Et pendant que les Poméraniens lisaient cette rhétorique, l’homme d’État, qui ne se payait pas de ces hypothèses, plus méfiant, faisait insidieusement scruter la ténébreuse masse qu’est une nation, par cet homme au flair de chien qu’était Auburger. Et Auburger sut tout de suite que le soleil ou le temps gris, les rafales de janvier et les mystérieuses influences de l’hiver, n’étaient pour rien dans ce phénomène qui avait soudain glacé la foule. Il avait vite deviné là l’influence de la reine Béatrix qui, de son côté, travaillait en secret la masse populaire. L’État agonisant tentait une suprême manœuvre contre celui qui ne l’avait pas encore terrassé. Tout restait clandestin et invisible, mais, avant de disparaître du théâtre de sa gloire, la Dame en noir mettait une dernière fois en œuvre le pouvoir de sa personne même. De tels jours étaient venus, que cette Reine alla jusqu’à rappeler désespérément l’opinion par l’attrait de sa personne. On distribua dans les rues, on glissa sous les portes, on étala aux yeux de tous, une image qui la représentait assise, en robe à traîne, tenant son fils debout contre elle. Il y avait aussi des conférences royalistes, et ce qui restait de la Presse conservatrice s’épuisait en violentes attaques contre les candidats républicains. On affichait partout une proclamation de la souveraine, d’où s’exhalait un cri si douloureux, une plainte si fière, un appel si poignant à la nation, que nul ne la pouvait lire sans s’émouvoir. Mais ce qui jeta cette stupeur dans le peuple, dans le bas peuple, ce fut cette apparition de l’image, le royal prospectus qui s’imposait, prenait les regards par violence, et, après les regards, les souvenirs. On se rappelait les fêtes du sacre, le jour où l’on s’était étouffé sur le parvis de la cathédrale pour voir la plus belle Reine du monde. On se rappelait les fêtes de son mariage, celles de sa maternité, quand était né le prince héritier qui promettait une ère de paix au pays ; on se rappelait surtout son désespoir à la mort du prince consort, désespoir de reine pleurant son amour brisé, qui avait arraché des larmes à toutes les femmes de Poméranie.

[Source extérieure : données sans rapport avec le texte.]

(* ===== verification/Simulate.v ===== *)
(** * Simulate: the library above two protocols

    The same code of the library and of the application, run above a protocol
    with state of its own and above one without.  The two runs see states that
    differ in one context of the protocol and in what the protocol has called;
    [sim] relates them, with one lemma for every operation, so that a theorem
    about the run above the protocol without state says what the other does. *)

From S2P Require Import Prelude Structs Memory Message Queue Listener Connection Accept Echo.
Local Open Scope Z_scope.

(** ** Events *)

(** The calls a protocol makes while it sends or receives. *)
Definition hidden (e : event) : bool :=
  match e with KWritev _ _ _ _ | LAdd _ _ => true | _ => false end.

Definition visible (t : list event) : list event := filter (fun e => hidden e = false) t.

(** What the library itself adds to the trace, requests to the protocol apart. *)
Definition ordinary (e : event) : bool :=
  match e with
  | EvConnectionReceived _ _ _ | EvStopped _ _ | EvSent _ _ _ | EvExpired _ _ _ | EvSendError _ _ _ _
  | EvReceived _ _ _ _ | EvReceivedPartial _ _ _ _ _ | EvReceiveError _ _ _ _ | EvClosed _ _
  | EvConnectionError _ _ _ | EvLoopBreak _ | DeadRead _ => true
  | _ => false
  end.

(** Requests to the protocol are for the context [k]. *)
Definition for_context (k : loc) (e : event) : Prop :=
  match e with
  | PSend _ p _ _ _ | PReceive _ p _ _ _ => p = Some k
  | _ => True
  end.

Lemma visible_app t1 t2 : visible (t1 ++ t2) = visible t1 ++ visible t2.
Proof. apply filter_app. Qed.

(** ** States *)

(** The states differ in the context [k] and in hidden calls. *)
Record alike (k : loc) (w v : world) : Prop := {
  al_heap j : j <> k -> heap w !! j = heap v !! j;
  al_left : exists c, heap w !! k = Some (OConnCtx c);
  al_right : exists c, heap v !! k = Some (OConnCtx c);
  al_below : (k < brk v)%positive;
  al_brk : brk w = brk v;
  al_errno : errno w = errno v;
  al_trace : visible (trace w) = visible (trace v);
}.

(** Structures that are not contexts. *)
Class Other (T : Type) `{Object T} : Prop := other_proj c : proj (OConnCtx c) = None.

#[export] Instance message_other : Other tapsMessage. Proof. done. Qed.
#[export] Instance iovec_other : Other (list iovec). Proof. done. Qed.
#[export] Instance handles_other : Other proto_handles. Proof. done. Qed.
#[export] Instance listener_other : Other tapsListener. Proof. done. Qed.
#[export] Instance send_other : Other send_item. Proof. done. Qed.
#[export] Instance recv_other : Other recv_item. Proof. done. Qed.
#[export] Instance connection_other : Other tapsConnection. Proof. done. Qed.
#[export] Instance app_listener_other : Other app_listener. Proof. done. Qed.
#[export] Instance app_conn_other : Other app_conn. Proof. done. Qed.
#[export] Instance app_msg_other : Other app_msg. Proof. done. Qed.

(** What the protocol maintains about its context and the trace. *)
Class Maintained (k : loc) (I : world -> Prop) : Prop := {
  maintained_blocks w w' : heap w' !! k = heap w !! k -> trace w' = trace w -> I w -> I w';
  maintained_event w e : ordinary e = true -> I w -> I (add_event e w);
}.

Definition related (k : loc) (I : world -> Prop) (w v : world) : Prop := alike k w v /\ I w.

(** If [n] returns, having asked the protocol for nothing but [k], then so does
    [m], in related states.  Whatever it asked for, the trace has grown. *)
Definition sim (k : loc) (I : world -> Prop) {A} (P : A -> A -> Prop) (m n : M A) : Prop :=
  (forall v b v', n v = (Ok b, v') -> trace v `prefix_of` trace v') /\
  (forall w v b v' es, related k I w v -> n v = (Ok b, v') ->
     trace v' = trace v ++ es -> Forall (for_context k) es ->
     exists a w', m w = (Ok a, w') /\ P a b /\ related k I w' v').

(** ** Primitive operations *)

Section primitives.
Context `{Machine} (k : loc) (I : world -> Prop) `{!Maintained k I}.

#[local] Abbreviation sim := (sim k I).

Dans les ménages d’artisans, à l’heure de la soupe, l’image traînait sur la table ; on la contemplait sans rien dire, les haines s’évanouissaient devant ce beau visage. On imagina pour la première fois ce que serait la ville quand Elle n’y serait plus, et cette méditation nationale eut pour conséquence de faire demeurer ces jours-là, les gens chez eux, taciturnes et rêveurs.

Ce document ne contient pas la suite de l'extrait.